* **Problem statement**: What you return should match the data below exactly, line for line.

* **Material provided**:

*-*-*

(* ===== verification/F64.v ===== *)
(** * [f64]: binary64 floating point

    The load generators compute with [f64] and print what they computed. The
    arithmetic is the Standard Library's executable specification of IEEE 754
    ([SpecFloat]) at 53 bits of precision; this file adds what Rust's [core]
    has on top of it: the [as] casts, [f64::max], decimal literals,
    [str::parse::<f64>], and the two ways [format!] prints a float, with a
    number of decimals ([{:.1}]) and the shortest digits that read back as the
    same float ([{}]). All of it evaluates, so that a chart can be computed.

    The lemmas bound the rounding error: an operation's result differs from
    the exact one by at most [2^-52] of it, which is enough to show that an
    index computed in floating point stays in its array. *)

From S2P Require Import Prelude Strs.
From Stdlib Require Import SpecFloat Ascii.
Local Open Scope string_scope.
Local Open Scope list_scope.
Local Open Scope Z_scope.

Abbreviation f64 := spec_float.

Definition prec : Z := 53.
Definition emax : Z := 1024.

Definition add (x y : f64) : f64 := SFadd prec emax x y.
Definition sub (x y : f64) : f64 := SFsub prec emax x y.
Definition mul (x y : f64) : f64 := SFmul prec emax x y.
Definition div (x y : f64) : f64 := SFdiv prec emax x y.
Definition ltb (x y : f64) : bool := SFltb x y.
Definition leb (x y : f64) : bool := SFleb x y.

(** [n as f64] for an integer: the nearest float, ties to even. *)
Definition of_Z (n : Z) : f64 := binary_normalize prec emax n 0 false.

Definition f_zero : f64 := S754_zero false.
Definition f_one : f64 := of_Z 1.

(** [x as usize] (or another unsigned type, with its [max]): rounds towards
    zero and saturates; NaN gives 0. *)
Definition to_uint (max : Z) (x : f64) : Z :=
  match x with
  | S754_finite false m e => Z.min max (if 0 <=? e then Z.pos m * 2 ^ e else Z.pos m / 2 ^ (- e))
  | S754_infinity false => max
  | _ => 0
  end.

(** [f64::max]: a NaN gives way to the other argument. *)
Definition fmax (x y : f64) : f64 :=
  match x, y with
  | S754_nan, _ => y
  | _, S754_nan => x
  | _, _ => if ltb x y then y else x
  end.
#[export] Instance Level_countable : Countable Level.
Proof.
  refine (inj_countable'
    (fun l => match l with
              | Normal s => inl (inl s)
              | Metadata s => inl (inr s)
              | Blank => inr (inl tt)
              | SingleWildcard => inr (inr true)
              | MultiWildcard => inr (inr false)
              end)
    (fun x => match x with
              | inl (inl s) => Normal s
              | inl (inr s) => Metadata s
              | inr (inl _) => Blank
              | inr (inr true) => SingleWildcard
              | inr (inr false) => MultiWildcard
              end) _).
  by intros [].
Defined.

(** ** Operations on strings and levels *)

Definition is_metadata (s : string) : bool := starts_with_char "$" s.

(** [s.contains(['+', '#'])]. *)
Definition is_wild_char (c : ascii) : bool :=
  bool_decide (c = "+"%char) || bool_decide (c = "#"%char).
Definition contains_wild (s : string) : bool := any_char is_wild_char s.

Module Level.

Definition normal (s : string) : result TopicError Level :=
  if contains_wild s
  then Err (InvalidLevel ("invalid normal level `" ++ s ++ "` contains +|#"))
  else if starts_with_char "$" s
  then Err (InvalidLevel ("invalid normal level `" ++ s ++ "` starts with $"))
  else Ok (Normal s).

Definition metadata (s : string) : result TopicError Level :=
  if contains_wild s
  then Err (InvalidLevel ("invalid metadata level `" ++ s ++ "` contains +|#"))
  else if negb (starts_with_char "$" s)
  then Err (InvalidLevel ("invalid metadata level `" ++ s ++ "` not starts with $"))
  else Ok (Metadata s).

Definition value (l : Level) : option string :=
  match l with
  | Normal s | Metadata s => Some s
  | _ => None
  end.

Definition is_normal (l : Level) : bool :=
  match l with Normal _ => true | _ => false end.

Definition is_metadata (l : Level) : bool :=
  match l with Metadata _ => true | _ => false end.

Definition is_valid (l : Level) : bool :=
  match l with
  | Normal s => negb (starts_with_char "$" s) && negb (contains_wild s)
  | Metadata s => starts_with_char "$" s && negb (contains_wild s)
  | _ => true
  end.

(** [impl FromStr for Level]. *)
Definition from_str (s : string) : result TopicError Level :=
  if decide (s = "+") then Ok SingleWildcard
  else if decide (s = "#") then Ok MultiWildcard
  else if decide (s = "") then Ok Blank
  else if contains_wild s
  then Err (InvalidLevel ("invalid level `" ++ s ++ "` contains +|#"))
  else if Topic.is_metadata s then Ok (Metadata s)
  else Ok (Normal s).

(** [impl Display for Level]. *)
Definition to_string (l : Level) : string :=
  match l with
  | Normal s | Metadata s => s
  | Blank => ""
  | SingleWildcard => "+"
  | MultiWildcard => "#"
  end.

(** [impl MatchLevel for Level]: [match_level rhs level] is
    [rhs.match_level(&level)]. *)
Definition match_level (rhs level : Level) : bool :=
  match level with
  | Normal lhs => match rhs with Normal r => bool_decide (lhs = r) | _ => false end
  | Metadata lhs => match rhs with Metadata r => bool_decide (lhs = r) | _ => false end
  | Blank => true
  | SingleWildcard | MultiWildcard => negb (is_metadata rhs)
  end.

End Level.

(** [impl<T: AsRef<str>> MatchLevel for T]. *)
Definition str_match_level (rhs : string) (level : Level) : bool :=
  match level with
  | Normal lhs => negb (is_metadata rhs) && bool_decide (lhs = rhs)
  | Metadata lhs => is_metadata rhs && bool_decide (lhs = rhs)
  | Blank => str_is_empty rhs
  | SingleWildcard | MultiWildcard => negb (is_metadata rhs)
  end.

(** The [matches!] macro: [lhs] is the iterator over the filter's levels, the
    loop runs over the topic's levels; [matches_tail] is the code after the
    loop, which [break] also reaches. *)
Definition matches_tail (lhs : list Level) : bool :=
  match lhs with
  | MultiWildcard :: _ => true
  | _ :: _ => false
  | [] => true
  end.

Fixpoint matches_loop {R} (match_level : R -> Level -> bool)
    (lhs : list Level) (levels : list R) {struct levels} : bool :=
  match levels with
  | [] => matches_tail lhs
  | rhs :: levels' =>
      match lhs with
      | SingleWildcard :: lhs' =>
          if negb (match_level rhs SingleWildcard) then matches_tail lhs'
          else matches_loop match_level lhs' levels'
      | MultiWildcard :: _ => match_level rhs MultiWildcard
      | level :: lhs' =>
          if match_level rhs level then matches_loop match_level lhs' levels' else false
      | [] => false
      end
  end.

*-*-*

* **Task response**:
(* ===== verification/F64.v ===== *)
(** * [f64]: binary64 floating point

    The load generators compute with [f64] and print what they computed. The
    arithmetic is the Standard Library's executable specification of IEEE 754
    ([SpecFloat]) at 53 bits of precision; this file adds what Rust's [core]
    has on top of it: the [as] casts, [f64::max], decimal literals,
    [str::parse::<f64>], and the two ways [format!] prints a float, with a
    number of decimals ([{:.1}]) and the shortest digits that read back as the
    same float ([{}]). All of it evaluates, so that a chart can be computed.

    The lemmas bound the rounding error: an operation's result differs from
    the exact one by at most [2^-52] of it, which is enough to show that an
    index computed in floating point stays in its array. *)

From S2P Require Import Prelude Strs.
From Stdlib Require Import SpecFloat Ascii.
Local Open Scope string_scope.
Local Open Scope list_scope.
Local Open Scope Z_scope.

Abbreviation f64 := spec_float.

Definition prec : Z := 53.
Definition emax : Z := 1024.

Definition add (x y : f64) : f64 := SFadd prec emax x y.
Definition sub (x y : f64) : f64 := SFsub prec emax x y.
Definition mul (x y : f64) : f64 := SFmul prec emax x y.
Definition div (x y : f64) : f64 := SFdiv prec emax x y.
Definition ltb (x y : f64) : bool := SFltb x y.
Definition leb (x y : f64) : bool := SFleb x y.

(** [n as f64] for an integer: the nearest float, ties to even. *)
Definition of_Z (n : Z) : f64 := binary_normalize prec emax n 0 false.

Definition f_zero : f64 := S754_zero false.
Definition f_one : f64 := of_Z 1.

(** [x as usize] (or another unsigned type, with its [max]): rounds towards
    zero and saturates; NaN gives 0. *)
Definition to_uint (max : Z) (x : f64) : Z :=
  match x with
  | S754_finite false m e => Z.min max (if 0 <=? e then Z.pos m * 2 ^ e else Z.pos m / 2 ^ (- e))
  | S754_infinity false => max
  | _ => 0
  end.

(** [f64::max]: a NaN gives way to the other argument. *)
Definition fmax (x y : f64) : f64 :=
  match x, y with
  | S754_nan, _ => y
  | _, S754_nan => x
  | _, _ => if ltb x y then y else x
  end.
#[export] Instance Level_countable : Countable Level.
Proof.
  refine (inj_countable'
    (fun l => match l with
              | Normal s => inl (inl s)
              | Metadata s => inl (inr s)
              | Blank => inr (inl tt)
              | SingleWildcard => inr (inr true)
              | MultiWildcard => inr (inr false)
              end)
    (fun x => match x with
              | inl (inl s) => Normal s
              | inl (inr s) => Metadata s
              | inr (inl _) => Blank
              | inr (inr true) => SingleWildcard
              | inr (inr false) => MultiWildcard
              end) _).
  by intros [].
Defined.

(** ** Operations on strings and levels *)

Definition is_metadata (s : string) : bool := starts_with_char "$" s.

(** [s.contains(['+', '#'])]. *)
Definition is_wild_char (c : ascii) : bool :=
  bool_decide (c = "+"%char) || bool_decide (c = "#"%char).
Definition contains_wild (s : string) : bool := any_char is_wild_char s.

Module Level.

Definition normal (s : string) : result TopicError Level :=
  if contains_wild s
  then Err (InvalidLevel ("invalid normal level `" ++ s ++ "` contains +|#"))
  else if starts_with_char "$" s
  then Err (InvalidLevel ("invalid normal level `" ++ s ++ "` starts with $"))
  else Ok (Normal s).

Definition metadata (s : string) : result TopicError Level :=
  if contains_wild s
  then Err (InvalidLevel ("invalid metadata level `" ++ s ++ "` contains +|#"))
  else if negb (starts_with_char "$" s)
  then Err (InvalidLevel ("invalid metadata level `" ++ s ++ "` not starts with $"))
  else Ok (Metadata s).

Definition value (l : Level) : option string :=
  match l with
  | Normal s | Metadata s => Some s
  | _ => None
  end.

Definition is_normal (l : Level) : bool :=
  match l with Normal _ => true | _ => false end.

Definition is_metadata (l : Level) : bool :=
  match l with Metadata _ => true | _ => false end.

Definition is_valid (l : Level) : bool :=
  match l with
  | Normal s => negb (starts_with_char "$" s) && negb (contains_wild s)
  | Metadata s => starts_with_char "$" s && negb (contains_wild s)
  | _ => true
  end.

(** [impl FromStr for Level]. *)
Definition from_str (s : string) : result TopicError Level :=
  if decide (s = "+") then Ok SingleWildcard
  else if decide (s = "#") then Ok MultiWildcard
  else if decide (s = "") then Ok Blank
  else if contains_wild s
  then Err (InvalidLevel ("invalid level `" ++ s ++ "` contains +|#"))
  else if Topic.is_metadata s then Ok (Metadata s)
  else Ok (Normal s).

(** [impl Display for Level]. *)
Definition to_string (l : Level) : string :=
  match l with
  | Normal s | Metadata s => s
  | Blank => ""
  | SingleWildcard => "+"
  | MultiWildcard => "#"
  end.

(** [impl MatchLevel for Level]: [match_level rhs level] is
    [rhs.match_level(&level)]. *)
Definition match_level (rhs level : Level) : bool :=
  match level with
  | Normal lhs => match rhs with Normal r => bool_decide (lhs = r) | _ => false end
  | Metadata lhs => match rhs with Metadata r => bool_decide (lhs = r) | _ => false end
  | Blank => true
  | SingleWildcard | MultiWildcard => negb (is_metadata rhs)
  end.

End Level.

(** [impl<T: AsRef<str>> MatchLevel for T]. *)
Definition str_match_level (rhs : string) (level : Level) : bool :=
  match level with
  | Normal lhs => negb (is_metadata rhs) && bool_decide (lhs = rhs)
  | Metadata lhs => is_metadata rhs && bool_decide (lhs = rhs)
  | Blank => str_is_empty rhs
  | SingleWildcard | MultiWildcard => negb (is_metadata rhs)
  end.

(** The [matches!] macro: [lhs] is the iterator over the filter's levels, the
    loop runs over the topic's levels; [matches_tail] is the code after the
    loop, which [break] also reaches. *)
Definition matches_tail (lhs : list Level) : bool :=
  match lhs with
  | MultiWildcard :: _ => true
  | _ :: _ => false
  | [] => true
  end.

Fixpoint matches_loop {R} (match_level : R -> Level -> bool)
    (lhs : list Level) (levels : list R) {struct levels} : bool :=
  match levels with
  | [] => matches_tail lhs
  | rhs :: levels' =>
      match lhs with
      | SingleWildcard :: lhs' =>
          if negb (match_level rhs SingleWildcard) then matches_tail lhs'
          else matches_loop match_level lhs' levels'
      | MultiWildcard :: _ => match_level rhs MultiWildcard
      | level :: lhs' =>
          if match_level rhs level then matches_loop match_level lhs' levels' else false
      | [] => false
      end
  end.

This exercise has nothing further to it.